Ten years ago, I told myself, “My life heading is to make films about Roma so people can understand Roma culture, history, art – and also the struggle that we are facing in everyday life. But films that are not watched are not films that we can learn from. I needed a place where I could show my own films about the Roma community but also the work of hundreds of other filmmakers around the world that are questioning the misrepresentation, stereotypes and social injustice towards Roma. These films need to be shown; these stories to be listened to,” and that’s how it all started with Rolling Film Festival (RFF). Since then, four different editions of RFF took place, every second year, gathering every time more and more local and international audiences, and designing innovative programs: on the road, open air, school programs, debates, youth programing session, workshop film production, community screening, and other side cultural events. Along the way, Rolling has created a database of over 400 films, screened more than 150 of them in front of audiences of 7000, and also involved roughly 2,000 youth in human rights programs. Finally, RFF has also produced 56 short films made by Roma and non-Roma youth.


From Rolling to Focus
In the last few years, festivals & organizations[1] from all over Europe have asked the Rolling team for support for various tasks such as building meaningful thematic film programs and/or designing film workshops — confirming the uniqueness of RFF resources and expertise. Responding to such demands, our team started developing ways to make RFF past experience and ongoing resources more accessible to the wider community of educators and cultural actors to support other emerging Roma cinema initiatives. And that’s how we decided to create Focus.


100 Movies 100 Years
An important part of this website is our film database. Of course, it will grow in coming years, as new films made by and about Roma are produced or as we discover old films.
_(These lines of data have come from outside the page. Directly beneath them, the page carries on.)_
(** ** OutboxProcessor *)

(** [toDomainEvent] *)
Definition toDomainEvent (record : OutboxRow) : EventObject :=
  spread (map (λ '(k, v), (k, VJson v)) (ob_payload record))
    [("eventId", VJson (JStr (ob_eventId record)));
     ("eventType", VJson (JStr (ob_eventType record)));
     ("occurredAt", VDate (ob_occurredAt record))].

Section processor.
(** [OutboxEventDispatcher.publish] *)
Context (publish : EventObject → W Tbl unit).

(** The loop over the claimed events. *)
Fixpoint process_records (workerId : string) (events : list (string * OutboxRow))
    (processed : Z) : W Tbl Z :=
  match events with
  | [] => mret processed
  | (i, record) :: events =>
      processed' ← try_catch
        (_ ← publish (toDomainEvent record);
         _ ← markProcessed i workerId;
         mret (processed + 1))
        (λ error,
         _ ← markFailed i record workerId (message error);
         mret processed);
      process_records workerId events processed'
  end.

Definition processBatch (locked : string → bool) (workerId : string) (leaseMs : Z)
    (batchSize : nat) : W Tbl Z :=
  events ← claimBatch locked workerId batchSize leaseMs;
  process_records workerId events 0.
End processor.
End repository.

(** ** Lemmas *)

Section lemmas.
Context {Tbl : Type → Type} `{!Prisma Tbl}.
Implicit Types (w : World Tbl).

Notation outbox w := (rows_of d_outbox w).

Lemma expire_leases_run leaseMs w :
  ∃ w', expire_leases leaseMs w = (Ok tt, w') ∧ w_now w' = w_now w ∧
    ∀ i, outbox w' !! i =
      (λ r, if expire_where (w_now w) leaseMs r then expire_data (w_now w) r else r)
      <$> outbox w !! i.
Proof.
  unfold expire_leases, get_now, gets, mbind, M_bind, mret, M_ret.
  set (p := λ _ r, expire_where _ _ r).
  pose proof (update_many_rows d_outbox p (expire_data (w_now w)) w) as Hr.
  pose proof (update_many_now d_outbox p (expire_data (w_now w)) w) as Hn.
  destruct (update_many_run d_outbox p (expire_data (w_now w)) w) as (n & w' & E & _).
  rewrite E in *. eauto.
Qed.

(** What the second statement returns and leaves behind. *)
Lemma take_batch_run locked wid n leaseMs w :
  let now := w_now w in
  let picked := findMany (λ i r, claimable now leaseMs r && negb (locked i)) occurred
                  (Some n) (d_outbox (w_db w)) in
  ∃ w', take_batch locked wid n leaseMs w =
          (Ok (merge_sort occurred_le (map (λ '(i, r), (i, claim_data wid now r)) picked)),
           w') ∧
    w_now w' = now ∧
    ∀ i, outbox w' !! i =
      (λ r, if bool_decide (i ∈ picked.*1) then claim_data wid now r else r)
      <$> outbox w !! i.
Proof.
  intros now picked.
  unfold take_batch, find_many, get_now, gets, mbind, M_bind, mret, M_ret.
  fold now. fold picked. set (p := λ i _, bool_decide _).
  pose proof (update_many_rows d_outbox p (claim_data wid now) w) as Hr.
  pose proof (update_many_now d_outbox p (claim_data wid now) w) as Hn.
  destruct (update_many_run d_outbox p (claim_data wid now) w) as (k & w' & E & _).
  rewrite E in *. eauto.
Qed.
But for the launch of this resource center, we decided to start with a selection of 100 films. 100 for the 100 years since Roma appeared on screen for the first time with Chaplin’s film “Making A Living”. As I came across of more than 400 titles as the artistic director of RFF, some choices were obvious. I think for example about films such as The Gypsy Caravan by Jasmine Dellal, Gypsies are Found Near Heaven by Emil Loteanu, the Kenedi trilogy by Želemir Žilnik and many other that portrayed Roma communities as the heroes of their own stories in their own diversities. Clara Farkas worked on the selection of older films from the 1920s until the 1980s while the other members of the Focus team supported us looking for more recently produced films. Our selection is diverse but often inspired by character-driven stories that go beyond characterizing an individual as “being Roma”. Those films provide us with greater insight in to the personal stories of people. We aimed while putting this first 100 films list together to select films that would be accessible for screenings as our main goal is to increase the number of quality Roma cinema events. We also wanted to put a spotlight on youth project films, so we could in particular include films produced in the frame of workshops with Roma youth throughout Europe.
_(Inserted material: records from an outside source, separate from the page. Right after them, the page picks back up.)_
Lemma rotate_check_ok token w p i u w' :
  rotate_check cfg token w = (Ok (p, (i, u)), w') →
  w' = w ∧ jwt_verify (w_now w) token (refreshSecret cfg) = JwtValid p ∧
  ∃ r, tokens w !! i = Some r ∧ rt_isRevoked r = false ∧ w_now w <= rt_expiresAt r ∧
    argon2_verify (rt_tokenHash r) token = true ∧
    rows_of d_users w !! p_sub p = Some u ∧
    rt_userId r = p_sub p ∧ rt_familyId r = p_familyId p.
Proof.
  unfold rotate_check, verifyRefreshToken. intros H.
  w_inv; try (unfold handleRevokedTokenUse in *; by w_inv);
    match goal with E : verify_token _ _ _ _ _ _ = _ |- _ =>
      apply verify_token_ok in E as (-> & Hv & _) end;
    first
      [ match goal with E : findTokenById _ _ _ _ = _ |- _ =>
          apply findTokenById_ok in E as (-> & ? & ? & ? & ? & ?) end
      | match goal with E : findLegacyActiveToken _ _ _ = _ |- _ =>
          apply findLegacyActiveToken_ok in E as (-> & ? & ? & ? & ?) end ];
    bool_to_prop; simplify_eq/=; (split; [done|]); (split; [done|]); eauto 10.
Qed.

Lemma sign_ok payload secret duration w x w' :
  sign payload secret duration w = (Ok x, w') →
  w' = w ∧ ∃ ms, parseDurationMs duration = Ok ms ∧ x = jwt_sign (w_now w) payload secret ms.
Proof. unfold sign. intros H. w_inv. eauto. Qed.

(** A pair is created together with the row of its refresh token. *)
Lemma createTokenPair_ok userId tenantId role email ip ua familyId w pair w' :
  createTokenPair cfg userId tenantId role email ip ua (Some familyId) w = (Ok pair, w') →
  ∃ j r, tokens w !! j = None ∧ tokens w' = <[j := r]> (tokens w) ∧
    rt_userId r = userId ∧ rt_familyId r = familyId ∧ rt_isRevoked r = false ∧
    rt_expiresAt r = w_now w + refreshExpiresInMs cfg ∧
    argon2_verify (rt_tokenHash r) (refreshToken pair) = true ∧
    (∃ ms, refreshToken pair = jwt_sign (w_now w)
       (mkJwtPayload userId "refresh" None "" "" familyId (Some j)) (refreshSecret cfg) ms).
Proof.
  unfold createTokenPair, generateRefreshToken, generateAccessToken. intros H. w_inv.
  repeat match goal with
  | E : draw _ = _ |- _ => apply draw_ok in E as [-> ->]
  | E : sign _ _ _ _ = _ |- _ => apply sign_ok in E as (-> & ? & ? & ->)
  end.
  match goal with E : create_row _ _ _ _ _ _ = _ |- _ =>
    apply (create_row_ok d_refreshTokens) in E as (Hn & _ & Hr & _) end.
  unfold rows_of in *. upd_simpl in Hn. upd_simpl in Hr. upd_simpl.
  eexists _, _. split; [exact Hn|]. split; [exact Hr|]. cbn. split_and!; eauto.
  rewrite argon2_spec. by apply bool_decide_eq_true.
Qed.

(** The accounts that may hold a session, as a predicate. *)
Definition usable (now : Z) (tenants : gmap string TenantRecord) (u : UserRow) : bool :=
  negb (bool_decide (us_status u = USuspended) || bool_decide (us_status u = UInactive))
  && match us_lockedUntil u with Some t => t <=? now | None => true end
  && match us_tenantId u with
     | Some tenantId =>
         if str_truthy tenantId then
           match tenants !! tenantId with
           | Some t => negb (includes BLOCKED_TENANT_STATUSES (nr_status t))
           | None => false
           end
         else true
     | None => true
     end.

Lemma assertAccountUsable_run u w :
  ∃ res, assertAccountUsable u w = (res, w) ∧
    is_ok res = usable (w_now w) (rows_of d_tenants w) u.
Proof.
  unfold assertAccountUsable, usable, rows_of, get_now, find_unique, gets, mbind, M_bind,
    mret, M_ret, throw.
  destruct (_ || _); simpl; [eauto|].
  destruct (us_lockedUntil u) as [t|].
  - destruct (Z.ltb_spec (w_now w) t), (Z.leb_spec t (w_now w)); try lia; simpl; [eauto|].
    destruct (us_tenantId u) as [n|]; [|eauto]. destruct (str_truthy n); [|eauto].
    rewrite findUnique_rows. destruct (_ !! n) as [r|]; [|eauto].
    destruct (includes _ _); eauto.
  - simpl. destruct (us_tenantId u) as [n|]; [|eauto]. destruct (str_truthy n); [|eauto].
    rewrite findUnique_rows. destruct (_ !! n) as [r|]; [|eauto].
    destruct (includes _ _); eauto.
Qed.

Lemma handleRevokedTokenUse_run {A} (r : RefreshTokenRow) w :
  let grace := bool_decide (rt_revokedReason r = Some "ROTATED")
     && match rt_revokedAt r with
        | Some t => w_now w - t <? ROTATION_GRACE_MS
        | None => false
        end in
  ∃ msg w', handleRevokedTokenUse (A:=A) r w = (Err (UnauthorizedError msg), w') ∧
    (grace = true → w' = w) ∧
    (grace = false → ∀ j rj, tokens w' !! j = Some rj →
       rt_familyId rj = rt_familyId r → rt_isRevoked rj = true).
Proof.
  intros grace. unfold handleRevokedTokenUse, revokeTokenFamily, get_now, gets, mbind,
    M_bind, mret, M_ret, throw. cbv beta iota. fold grace. clearbody grace.
  destruct grace; [by do 2 eexists|].
  destruct (revoke_where_run (λ _ r', bool_decide (rt_familyId r' = rt_familyId r))
              "TOKEN_REUSE_DETECTED" w) as (n & w' & -> & _ & _ & _ & _ & Hr).
  eexists _, _. split; [done|]. split; [done|]. intros _ j rj Hj Hf.
  rewrite Hr in Hj. destruct (tokens w !! j) as [r0|]; [|done]. simpl in Hj. simplify_eq.
  destruct (bool_decide (rt_familyId r0 = rt_familyId r)) eqn:E; simpl in *.
  - destruct (rt_isRevoked r0) eqn:E2; simpl in *; [done|]. by destruct r0.
  - bool_to_prop. congruence.
Qed.
End lemmas.

(** ** Requests side by side

    Every method of the service is a sequence of these statements on the token table;
    the statements of different requests interleave freely.  The flag of a step tells
    whether it is a claim of token [i] that succeeded. *)

Section concurrency.
Context {Tbl : Type → Type} `{!Prisma Tbl} {Cr : Crypto} (cfg : JwtConfig) (i : string).
Implicit Types (w : World Tbl).

Notation tokens w := (rows_of d_refreshTokens w).

Inductive tok_step : World Tbl → bool → World Tbl → Prop :=
| ts_claim w w' : rotate_claim i w = (Ok tt, w') → tok_step w true w'
| ts_claim_lost w e w' : rotate_claim i w = (Err e, w') → tok_step w false w'
| ts_claim_other j w res w' : j ≠ i → rotate_claim j w = (res, w') → tok_step w false w'
| ts_revoke p reason n w w' : revoke_where p reason w = (Ok n, w') → tok_step w false w'
| ts_create userId tenantId role email ip ua familyId pair w w' :
    createTokenPair cfg userId tenantId role email ip ua (Some familyId) w = (Ok pair, w') →
    tok_step w false w'
| ts_cleanup w w' : cleanupExpiredTokens w = (Ok tt, w') → tok_step w false w'
| ts_other w w' : tokens w' = tokens w → tok_step w false w'.

(** A run during which token [i] stays in the table, with the number of its claims. *)
Inductive tok_run (w : World Tbl) : nat → World Tbl → Prop :=
| tr_start : tok_run w 0 w
| tr_step n w1 b w2 :
    tok_run w n w1 → tok_step w1 b w2 → is_Some (tokens w2 !! i) →
    tok_run w (if b then S n else n) w2.

Definition revoked_at (w : World Tbl) : Prop :=
  ∀ r, tokens w !! i = Some r → rt_isRevoked r = true.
Of course, there are many more films than these 100 deserving to be part of the database, but this is a start!

A big thanks to the Focus team who contacted individually the 100 production houses, filmmakers, distributors for their work!
If you would like to submit your film or to be part of the selection committee in the future, don’t hesitate to get in contact with us!


Sami Mustafa, Clara Farkas and the Focus Team



[1] To name a few: Slovenia – DZMP; Germany –Hungarian Cultural Institute in Berlin, Cottbus Film Festival; Austria – Studio West / Romano Centre; Romania – IRAF Festival; Hungary – DEPOK Festival; France – Festival de Douardenez, Fnasat, Itinérances Tsiganes; Croatia – Motovun Film Festival; Serbia – SCI Novi Sad, Phiren Amenca, etc.